# Edging Beds......how to



## jpos34 (Aug 31, 2019)

How do you guys edge your beds? i usually rake my mulch back a few inches, and take my stick edger and edge then rake mulch back. There has to be a quicker and easier way to do this without throwing mulch everywhere. Any tips or tricks would be great. Posted a few pics to show what I'm dealing with.


----------



## Buster (Apr 3, 2020)

My method... stone or metal edging, and I'm slowly getting rid of mulch and putting in stone.


----------



## Russ010 (Oct 11, 2018)

I ended up using this rubber edging from Home Depot. I really wanted to used the composite banding, but I couldn't find it


----------



## bp2878 (Feb 13, 2019)

I would avoid any edging material, especially if you real mow. If you dig down a few inches where the bed meets the grass, so that the top of the bed is is a couple inches lower than the grass, you don't need to trim against any barrier and you don't have to take back any mulch. The mower can cut all the way to the the edge by over hanging a little bit. Like this

Not my yard, I put down stone for a barrier and hate it, will be doing mine like this as soon as I find the time. You just have to redefine the edge with a shovel periodically.


----------



## Jwsjr (May 16, 2018)

Stihl kombi - bed redefiner . Absolutely amazing and really easy.


----------



## DuncanMcDonuts (May 5, 2019)

I cut live edges like in bp2878's photo. It has a nice clean look, in my opinion. Originally, my mulch was higher than my grass. I did have to dig out a bit. I used a square-point transfer shovel to cut the edge initially. Silver Cymbal on YouTube has a good video on it. You can maintain it weekly with whatever you use to edge.


----------



## ddrriizz (May 20, 2019)

I can't keep my Bermuda from taking over my flower beds. No matter what I do I always lose.


----------



## lambert (Sep 12, 2018)

I use pine straw which doesn't get thrown out of the beds with my stick edger. I also dye the pine straw so that it pops like the dyed mulches.


----------



## Mister Bill (Apr 12, 2019)

bp2878 said:


> I would avoid any edging material, especially if you real mow. If you dig down a few inches where the bed meets the grass, so that the top of the bed is is a couple inches lower than the grass, you don't need to trim against any barrier and you don't have to take back any mulch. The mower can cut all the way to the the edge by over hanging a little bit. Like this
> 
> Not my yard, I put down stone for a barrier and hate it, will be doing mine like this as soon as I find the time. You just have to redefine the edge with a shovel periodically.


This X 2. :thumbup:


----------



## Mister Bill (Apr 12, 2019)

ddrriizz said:


> I can't keep my Bermuda from taking over my flower beds. No matter what I do I always lose.

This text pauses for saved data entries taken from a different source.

(** * Looking up a thread *)

Lemma find_from_spec s id G fuel :
  seg (tlink globalNextThread (threads s)) G None → (length G ≤ fuel)%nat →
  runs (find_from fuel id (head G)) (λ r s', s' = s ∧
    match r with
    | Some t => t ∈ G ∧ ∃ x, threads s !! t = Some (Some x) ∧ globalid x = id
    | None => ∀ t x, t ∈ G → threads s !! t = Some (Some x) → globalid x ≠ id
    end) s.
Proof.
  revert G. induction fuel as [|fuel IH]; intros [|t G] Hseg Hfuel; try (simpl in Hfuel; lia).
  1, 2: apply runs_ret; split; [done|]; by intros t x ?%not_elem_of_nil.
  destruct Hseg as [Ht Hseg]. unfold tlink, thread_at in Ht. destruct (threads s !! t) as [[x|]|] eqn:E; try done.
  injection Ht as Ht. rewrite head_or_None in Ht. cbn [head find_from].
  apply runs_bind. eapply runs_tpeek; [exact E|]. destruct (Z.eqb_spec (globalid x) id) as [Eid|Eid].
  - apply runs_ret. split; [done|]. split; [left|]. by exists x.
  - apply runs_bind. eapply runs_tpeek; [exact E|]. rewrite Ht.
    eapply runs_mono; [apply IH; [done|simpl in Hfuel; lia]|]. intros [u|] s' [-> Hr]; (split; [done|]).
    + destruct Hr as [Hu Hx]. split; [by right|done].
    + intros u y [->|Hu]%elem_of_cons Hy; [congruence|by eapply Hr].
Qed.

Lemma find_spec s G ch pg F Q id :
  pager_ok s G ch pg F Q →
  runs (find id) (λ r s', s' = s ∧
    match r with
    | Some t => t ∈ G ∧ ∃ x j, threads s !! t = Some (Some x) ∧ globalid x = id ∧
                  space x = Some j ∧ live (spaces s) F j ∧ t ∈ ch j
    | None => ∀ t x, threads s !! t = Some (Some x) → globalid x ≠ id
    end) s.
Proof.
  intros Hok. destruct (po_global _ _ _ _ _ _ Hok) as [Hf Hseg Hnd Hm]. unfold find.
  apply runs_bind, runs_get. apply runs_bind, runs_get. rewrite Hf.
  eapply runs_mono; [apply (find_from_spec s id G); [done|]|].
  - eapply seg_bound; [|exact Hseg|done]. intros i. apply tlink_bound.
  - intros [t|] s' [-> Hr]; (split; [done|]).
    + destruct Hr as (Ht&x&Hx&Hid). split; [done|].
      destruct (mb_home _ _ _ _ (po_members _ _ _ _ _ _ Hok) t x Hx) as (j&Hj&Hlive). exists x, j. split_and!; try done.
      apply (mb_member _ _ _ _ (po_members _ _ _ _ _ _ Hok) j t Hlive). unfold home, thread_at. by rewrite Hx.
    + intros t x Hx. apply (Hr t x); [|done]. apply Hm. unfold thread_at. by rewrite Hx.
Qed.

(** * Page faults *)

Lemma seg_elem nxt (l : list nat) e i : seg nxt l e → i ∈ l → is_Some (nxt i).
Proof.
  intros Hseg Hi. apply list_elem_of_lookup in Hi as [k Hk]. by rewrite (seg_lookup _ _ _ _ _ Hseg Hk).
Qed.

Lemma seg_same nxt nxt' l e i :
  (∀ u, u ≠ i → is_Some (nxt u) → nxt' u = nxt u) → i ∉ l → seg nxt l e → seg nxt' l e.
Proof.
  intros Hext Hi Hseg. eapply seg_ext; [|exact Hseg]. intros u Hu. apply Hext; [by intros ->|by eapply seg_elem].
Qed.

(** A page that is no space's becomes the first one of the space [j]. *)
Lemma pages_ok_give pgs pgs' sp sp' F first first' pg Q Q' j i :
  pages_ok pgs sp F first pg Q → live sp F j → first' = head Q' → Q' = Q ∨ Q = i :: Q' →
  i ∉ Q' → (∀ k, live sp F k → i ∉ pg k) →
  plink pgs' i = Some (head (pg j)) → (∀ u, u ≠ i → is_Some (plink pgs u) → plink pgs' u = plink pgs u) →
  length sp' = length sp → (∀ k, slink firstPage sp' k = if decide (k = j) then Some (Some i) else slink firstPage sp k) →
  pages_ok pgs' sp' F first' (upd pg j (i :: pg j)) Q'.
Proof.
  intros [h1 h2 h3 h4 h5 h6 h7 h8] Hj Hf HQ HiQ Hi Hpi Hp Hl Hs.
  assert (Hlive : ∀ k, live sp' F k ↔ live sp F k) by (intros k; unfold live; by rewrite Hl).
  assert (Hsub : ∀ u, u ∈ Q' → u ∈ Q) by (destruct HQ as [-> | ->]; [done|by right]).
  split; try setoid_rewrite Hlive; unfold upd.
  - done.
  - eapply seg_same; [exact Hp|done|]. destruct HQ as [-> | ->]; [done|by destruct h2].
  - destruct HQ as [-> | ->]; [done|by apply NoDup_cons in h3 as [_ ?]].
  - intros k Hk. rewrite Hs. case_decide; [done|by apply h4].
  - intros k Hk. case_decide as E; [subst k; split; [by rewrite head_or_None|]|].
    all: eapply seg_same; [exact Hp|by apply Hi|by apply h5].
  - intros k Hk. case_decide; [subst; apply NoDup_cons; split; [by apply Hi|]|]; by apply h6.
  - intros k u Hk Hu Hq. case_decide; [apply elem_of_cons in Hu as [->|Hu]; [done|subst k]|].
    all: by apply (h7 _ u Hk Hu), Hsub.
  - intros k k' u Hk Hk' Hu Hu'. repeat case_decide; subst; try done.
    + apply elem_of_cons in Hu' as [->|Hu']; [by destruct (Hi k Hk)|by apply (h8 k j u)].
    + apply elem_of_cons in Hu as [->|Hu]; [by destruct (Hi k' Hk')|by apply (h8 j k' u)].
    + by apply (h8 k k' u).
Qed.

(** Fields of the spaces that an operation does not touch. *)
Lemma members_ok_spaces th sp sp' F ch :
  length sp' = length sp → (∀ j, slink firstThread sp' j = slink firstThread sp j) →
  members_ok th sp F ch → members_ok th sp' F ch.
Proof.
  intros Hl Hs [h1 h2 h3 h4 h5 h6]. assert (Hlive : ∀ k, live sp' F k ↔ live sp F k) by (intros k; unfold live; by rewrite Hl).
  split; setoid_rewrite Hlive; try done. intros j Hj. rewrite Hs. by apply h1.
Qed.

Lemma free_ok_spaces sp sp' first F :
  (∀ j, slink globalNextFreeSpace sp' j = slink globalNextFreeSpace sp j) → free_ok sp first F → free_ok sp' first F.
Proof. intros Hs [h1 h2 h3]. split; [done| |done]. eapply seg_ext; [|exact h2]. by intros. Qed.

Lemma slink_insert f sp j k x :
  (j < length sp)%nat → slink f (<[j := x]> sp) k = if decide (k = j) then Some (f x) else slink f sp k.
Proof.
  intros Hlt. unfold slink. case_decide; [subst; by rewrite list_lookup_insert_eq|by rewrite list_lookup_insert_ne].
Qed.

(** Storing a field of a space that [f] does not read. *)
Lemma slink_keep f sp j k x y :
  sp !! j = Some x → f y = f x → slink f (<[j := y]> sp) k = slink f sp k.
Proof.
  intros Hx Hf. rewrite slink_insert by by eapply lookup_lt_Some. case_decide; [|done].
  subst. unfold slink. by rewrite Hx, Hf.
Qed.

Lemma plink_insert pgs i u x :
  (i < length pgs)%nat → plink (<[i := x]> pgs) u = if decide (u = i) then Some (nextPage x) else plink pgs u.
Proof.
  intros Hlt. unfold plink. case_decide; [subst; by rewrite list_lookup_insert_eq|by rewrite list_lookup_insert_ne].
Qed.

Lemma plink_snoc pgs x u :
  plink (pgs ++ [x]) u = if decide (u = length pgs) then Some (nextPage x) else plink pgs u.
Proof.
  unfold plink. case_decide as E; [subst; by rewrite list_lookup_middle|].
  destruct (decide (u < length pgs)%nat); [by rewrite lookup_app_l|].
  rewrite lookup_app_r by lia. rewrite list_lookup_singleton. destruct (u - length pgs)%nat eqn:E'; [lia|].
  by rewrite (lookup_ge_None_2 pgs) by lia.
Qed.

(** The page that [Page_alloc] gives: the first of the free ones, or a new one. *)
Definition given s Q : nat := match Q with i :: _ => i | [] => length (pages s) end.

(** The state after [Page_alloc]. *)
Record allocated s s' (Q : list nat) (i : nat) : Prop := {
  al_pages : pages s' = match Q with
    | [] => pages s ++ [Page (L4_FpageLog2 (page_address i) 12) None]
    | _ => alter (λ p, p <| nextPage := None |>) i (pages s) end;
  al_first : globalFirstFreePage s' = head (tail Q);
  al_next : nextAllocablePageStart s' = nextAllocablePageStart s + match Q with [] => 4096 | _ => 0 end;
  al_mem : pager_mem s' = match Q with [] => fill (pager_mem s) (page_address i) 0 4 | _ => pager_mem s end;
  al_rest : spaces s' = spaces s ∧ threads s' = threads s ∧ globalFirstThread s' = globalFirstThread s ∧
    globalFirstFreeSpace s' = globalFirstFreeSpace s ∧ nextAllocableFileSlot s' = nextAllocableFileSlot s ∧ sent s' = sent s;
}.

Then you ain't doing it right.


----------



## Mister Bill (Apr 12, 2019)

Jwsjr said:


> Stihl kombi - bed redefiner . Absolutely amazing and really easy.


Yep.


----------



## falconsfan (Mar 25, 2019)

lambert said:


> I use pine straw which doesn't get thrown out of the beds with my stick edger. I also dye the pine straw so that it pops like the dyed mulches.


Please tell us what you are using for dye and how do you apply? Thanks.


----------



## lambert (Sep 12, 2018)

falconsfan said:


> lambert said:
> 
> 
> > I use pine straw which doesn't get thrown out of the beds with my stick edger. I also dye the pine straw so that it pops like the dyed mulches.
> ...


https://www.amazon.com/Feet-Georgia-Straw-Color-Concentrate/dp/B0035AVY4I/ref=pd_sim_86_2/132-7752753-5688551?_encoding=UTF8&pd_rd_i=B0035AVY4I&pd_rd_r=df8bab60-186f-4321-8eb2-57d35945570a&pd_rd_w=RvlHv&pd_rd_wg=aZXRV&pf_rd_p=3c412f72-0ba4-4e48-ac1a-8867997981bd&pf_rd_r=R6GCY0P565C3J1672HYM&psc=1&refRID=R6GCY0P565C3J1672HYM

I apply with a 2 gallon sprayer with a fan tip nozzle


----------



## Mister Bill (Apr 12, 2019)

lambert said:


> falconsfan said:
> 
> 
> > lambert said:
> ...


That is one way of doing it. I use the long needle that is naturally red like this.


----------



## lambert (Sep 12, 2018)

Mister Bill said:


> lambert said:
> 
> 
> > falconsfan said:
> ...


I've used that too, but the spray dye/paint actually protects the straw too and makes it last a lot longer. It will hold color all season.


----------



## Mister Bill (Apr 12, 2019)

lambert said:


> Mister Bill said:
> 
> 
> > lambert said:
> ...


Is the dye a "fake" red look for lack of a better word, like red shredded mulch, and how are you keeping it off the plants when you apply it?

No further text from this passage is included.